Task item:
Write out, word for word, only the data from its first line to the line containing "destruct (ops_ok_fileops _".

Saved entries:
Lemma readdir_spec a fl w k kn :
  repr a fl w → ops_ok a → a !! k = Some kn → an_type kn = DIRECTORY →
  ∃ es, lists a k es ∧
    ∀ size off, wp (fs_fuse_readdir pid k size off)
      (λ rs w', w' = w ∧
         let b := dir_bytes 0 (listing k (an_parent kn) es) in
         rs = [fsFuseReplyBufLimited b (Z.of_nat (length b)) off size]) w.
Proof.
  intros Hr Hops Hk Hty.
  destruct (repr_dir _ _ _ _ _ Hr Hk Hty) as (p & f & d & Hp & Hf & _ & Hd & Hdr & Hfr).
  destruct (add_items_run a fl w (ht_items (ino_files d)) Hr) as (es & Hes & Hadd).
  { intros j q Hq. apply (d_ino _ _ _ _ Hdr) in Hq as (m & ? & ? & ?). eauto. }
  exists es. split; [by eapply named_lists|].
  intros size off. unfold fs_fuse_readdir. wp_step. eapply wp_not_live_dir; [done..|].
  intros p' f' Hp' Hf' _. simplify_eq. rewrite decide_True by done.
  wp_step. eapply wp_load_file; [done|].
  destruct (ops_ok_fileops _ _ _ _ _ Hops Hk Hfr) as [Ho _]. rewrite decide_True in Ho by done.
  wp_step. eapply wp_deref; [done|]. wp_step. apply wp_assert; [done|]. wp_step.
  eapply wp_deref; [reflexivity|].
  wp_step. unfold fs_dir_readdir. wp_step. eapply wp_deref; [unfold dir_data; by rewrite Hd|].
  change (@nil Ascii.ascii) with (dir_bytes 0 []). rewrite !dirbuf_add_layout.
  wp_step. apply wp_done. eexists _, _. split; [apply Hadd|].
  wp_step. wp_step. rewrite (fr_ino _ _ _ _ _ Hfr), (fr_dir _ _ _ _ _ Hfr). done.
Qed.

(** The calls the callbacks are written for: [readlink] and [write] are not
    implemented, and only a file that is not a directory is read. *)
Definition call_ok a (c : fuse_call) : bool :=
  match c with
  | CLookup i _ | CGetattr i | COpen i _ | CReaddir i _ _ | CSetxattr i _ _ _
  | CGetxattr i _ _ | CRemovexattr i _ => bool_decide (is_Some (a !! i))
  | CRead i _ _ =>
    match a !! i with Some n => bool_decide (an_type n ≠ DIRECTORY) | None => false end
  | CReadlink _ | CWrite _ _ _ _ => false
  end.

Lemma readdir_nodir a fl w i n size off :
  repr a fl w → a !! i = Some n → an_type n ≠ DIRECTORY →
  wp (fs_fuse_readdir pid i size off) (λ rs w', w' = w ∧ rs = [ReplyErr ENOENT]) w.
Proof.
  intros Hr Hi Hty. unfold fs_fuse_readdir. wp_step. eapply wp_not_live_dir; [done..|].
  intros p f _ _ _. by rewrite decide_False by done.
Qed.

(** Every such call sends one reply and leaves the file system alone. *)
Lemma call_once a fl w c :
  repr a fl w → ops_ok a → call_ok a c = true →
  wp (fs_fuse_ops pid c) (λ rs w', w' = w ∧ ∃ r, rs = [r]) w.
Proof.
  intros Hr Hops Hc. destruct c as [i nm|i|i|i flags|i sz off|i b sz off|i sz off|i nm v sz|
    i nm sz|i nm]; simpl in Hc; try done.
  4: destruct (a !! i) as [n|] eqn:Hi; [|done]; apply bool_decide_eq_true in Hc.
  all: try (apply bool_decide_eq_true in Hc as [n Hi]); simpl.
  - eapply wp_mono; [by eapply lookup_spec|]. intros rs w' [-> ->]. split; [done|].
    repeat case_match; eauto.
  - eapply wp_mono; [by eapply getattr_spec|]. intros rs w' [-> ->]. eauto.
  - eapply wp_mono; [by eapply open_spec|]. intros rs w' [-> ->]. eauto.
  - eapply wp_mono; [by eapply read_spec|]. intros rs w' [-> ->]. eauto.
  - destruct (decide (an_type n = DIRECTORY)) as [Hty|Hty].
    + destruct (readdir_spec _ _ _ _ _ Hr Hops Hi Hty) as (es & _ & Hrd).
      eapply wp_mono; [apply Hrd|]. intros rs w' [-> ->]. eauto.
    + eapply wp_mono; [by eapply readdir_nodir|]. intros rs w' [-> ->]. eauto.
  - unfold fs_fuse_setxattr. wp_step. eapply wp_live_id; [done..|]. case_match; apply wp_ret; eauto.
  - unfold fs_fuse_getxattr. wp_step. eapply wp_live_id; [done..|]. case_match; apply wp_ret; eauto.
  - unfold fs_fuse_removexattr. wp_step. eapply wp_live_id; [done..|]. case_match; apply wp_ret; eauto.
Qed.
End calls.
(* ===== verification/Sigproc.v ===== *)
(** * Signals as events ([kld/sigproc.h], [kld/sigproc.c])

    The signals that end the program are blocked and read from a signal
    descriptor by the epoll loop. *)
From S2P Require Import Prelude Event.

(** Signal numbers (Linux, x86-64). *)
Definition SIGHUP : Z := 1.
Definition SIGINT : Z := 2.
Definition SIGQUIT : Z := 3.
Definition SIGKILL : Z := 9.
Definition SIGUSR1 : Z := 10.
Definition SIGUSR2 : Z := 12.
Definition SIGPIPE : Z := 13.
Definition SIGALRM : Z := 14.
Definition SIGTERM : Z := 15.
Definition SIGVTALRM : Z := 26.
Definition SIGIO : Z := 29.

Definition sigaddset (mask : gset Z) (signo : Z) : gset Z := {[ signo ]} ∪ mask.

Definition sigAddTermSignals (mask : gset Z) : gset Z :=
  foldl sigaddset mask
    [SIGALRM; SIGTERM; SIGINT; SIGHUP; SIGQUIT; SIGUSR1; SIGVTALRM; SIGUSR2; SIGPIPE; SIGIO].

(** [sigproc_t] *)
Record sigproc := Sigproc { sp_ed : evntdesc; sp_mask : gset Z; sp_sfd : Z }.

Definition sigprocReset (p : sigproc) (iszeroed : bool) : sigproc :=
  let mask := if iszeroed then sp_mask p else ∅ in
  Sigproc (EvntDesc (Some sigEvent_ptr) (Some obj_sigproc)) mask (-1).

(** [blocked] and [sfd] are what [sigprocmask] and [signalfd] return. *)
Definition sigprocInit (iszeroed : bool) (blocked sfd : Z) : M sigproc unit :=
  _ ← modifyM (λ p, sigprocReset p iszeroed);
  _ ← modifyM (λ p, Sigproc (sp_ed p) (sigAddTermSignals ∅) (sp_sfd p));
  _ ← assertM (negb (blocked =? -1)%Z);
  _ ← modifyM (λ p, Sigproc (sp_ed p) (sp_mask p) sfd);
  assertM (negb (sfd =? -1)%Z).

(** The events registered; [epoll_ctl] is the answer of the system. *)
Definition sigprocRegisterEvents (epollfd : Z) (epoll_ctl : Z → Z → evntdesc → bool)
  : M sigproc unit :=
  p ← getM;
  _ ← assertM (negb (epollfd =? -1)%Z);
  _ ← assertM (negb (sp_sfd p =? -1)%Z &&
               bool_decide (sp_ed p = EvntDesc (Some sigEvent_ptr) (Some obj_sigproc)));
  assertM (epoll_ctl (sp_sfd p) (Z.lor EPOLLIN EPOLLET) (sp_ed p)).

(** The [switch] of [sigEvent]. *)
Definition exit_signal (signo : Z) : bool :=
  bool_decide (signo ∈ [SIGALRM; SIGTERM; SIGINT; SIGHUP; SIGKILL; SIGUSR1; SIGVTALRM; SIGUSR2;
                        SIGPIPE; SIGIO]).

(** [fdsi] is what [read] on the signal descriptor yields: a whole
    [signalfd_siginfo] with this signal number, or anything shorter. The result
    pairs the return code with the event bits left. *)
Definition sigEvent (fdsi : option Z) (evnts : Z) : M sigproc (evnthdlrrc * Z) :=
  r ← (if has_evnt evnts EPOLLIN then
         _ ← assertM (bool_decide (is_Some fdsi));
         signo ← derefM fdsi;
         mret (if exit_signal signo then EVNT_HDLR_EXIT_LOOP else EVNT_HDLR_SUCCESS,
               clr_evnt evnts EPOLLIN)
       else mret (EVNT_HDLR_SUCCESS, evnts));
  let drop_evnt (bit mask : Z) (e : Z) :=
    if negb (e =? 0)%Z && has_evnt e bit then clr_evnt e mask else e in
  let evnts := drop_evnt EPOLLHUP EPOLLHUP r.2 in
  let evnts := drop_evnt EPOLLRDHUP EPOLLRDHUP evnts in
  let evnts := drop_evnt EPOLLERR EPOLLRDHUP evnts in
  mret (r.1, evnts).

(** ** Lemmas *)
Lemma term_signals_spec mask s :
  s ∈ sigAddTermSignals mask ↔
  s ∈ [SIGALRM; SIGTERM; SIGINT; SIGHUP; SIGQUIT; SIGUSR1; SIGVTALRM; SIGUSR2; SIGPIPE; SIGIO] ∨
  s ∈ mask.
Proof. unfold sigAddTermSignals, sigaddset. simpl. set_solver. Qed.

Lemma wp_sigEvent fdsi evnts p :
  (has_evnt evnts EPOLLIN = true → is_Some fdsi) →
  wp (sigEvent fdsi evnts)
     (λ r p', p' = p ∧
        r.1 = if has_evnt evnts EPOLLIN && default false (exit_signal <$> fdsi)
              then EVNT_HDLR_EXIT_LOOP else EVNT_HDLR_SUCCESS) p.
Proof.
  intros Hs. unfold sigEvent. wp_step. destruct (has_evnt evnts EPOLLIN) eqn:E; simpl.
  - destruct (Hs eq_refl) as [s ->]. wp_step. apply wp_assert; [done|]. wp_step.
    eapply wp_deref; [reflexivity|]. apply wp_ret. apply wp_ret. simpl. by destruct (exit_signal s).
  - apply wp_ret. by apply wp_ret.
Qed.
(* ===== verification/FsProps.v ===== *)
(** * What the file system of [kld] guarantees

    The properties of the components in [Fs], [FsLife], [FsFuse] and [KldFs],
    each proved from the lemmas of those files and instantiated at a small file
    system built by running the code. *)
From S2P Require Import Prelude UtHash Event Fs FsInode FsTree FsRefine FsRemove FsLife FsCleanup.
From S2P Require Import FsBoot FsFuse FsFuseSpec FsDup Sigproc KldFs.

(** ** Running the code from process start *)
Section boot.
Context `{UT : UtHash}.

(** [GBLS.fs] before [fsInit]: nothing allocated. *)
Definition fsw0 : fsw := FsW fs_blank ∅ 0.

(** [fsInit] followed by [fsCreate], as [GBLSInit] and [main] call them. *)
Definition boot (fsname : string) (dir : option string) (env : fs_env) (name : string)
    (cf : nat → M fsw unit) : M fsw bool :=
  _ ← fsInit fsname true dir; fsCreate env name (Some cf).
End boot.

Definition demo_env : fs_env := FsEnv true true true 7 0.
Definition demo_reqs : list creq :=
  [CDir 1 "d" fs_dir_ops; CFile 2 "f" None fs_libkernel_ops; CFile 1 "g" None fs_libkernel_ops].
Definition demo_tree : atree :=
  <[4 := file_node 1 "g" None fs_libkernel_ops]>
    (<[3 := file_node 2 "f" None fs_libkernel_ops]> (<[2 := dir_node 1 "d" fs_dir_ops]> root_tree)).

Lemma demo_creates : a_creates 2 root_tree demo_reqs = Some demo_tree.
Proof. vm_compute. reflexivity. Qed.

Lemma demo_ops : ops_ok demo_tree.
Proof. unfold ops_ok. apply (bool_decide_unpack _). vm_compute. exact I. Qed.

Section props.
Context `{UL : UtHashLaws}.
Implicit Types (a : atree) (w : fsw) (fl : list nat).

Solution for this exercise:
Lemma readdir_spec a fl w k kn :
  repr a fl w → ops_ok a → a !! k = Some kn → an_type kn = DIRECTORY →
  ∃ es, lists a k es ∧
    ∀ size off, wp (fs_fuse_readdir pid k size off)
      (λ rs w', w' = w ∧
         let b := dir_bytes 0 (listing k (an_parent kn) es) in
         rs = [fsFuseReplyBufLimited b (Z.of_nat (length b)) off size]) w.
Proof.
  intros Hr Hops Hk Hty.
  destruct (repr_dir _ _ _ _ _ Hr Hk Hty) as (p & f & d & Hp & Hf & _ & Hd & Hdr & Hfr).
  destruct (add_items_run a fl w (ht_items (ino_files d)) Hr) as (es & Hes & Hadd).
  { intros j q Hq. apply (d_ino _ _ _ _ Hdr) in Hq as (m & ? & ? & ?). eauto. }
  exists es. split; [by eapply named_lists|].
  intros size off. unfold fs_fuse_readdir. wp_step. eapply wp_not_live_dir; [done..|].
  intros p' f' Hp' Hf' _. simplify_eq. rewrite decide_True by done.
  wp_step. eapply wp_load_file; [done|].
  destruct (ops_ok_fileops _ _ _ _ _ Hops Hk Hfr) as [Ho _]. rewrite decide_True in Ho by done.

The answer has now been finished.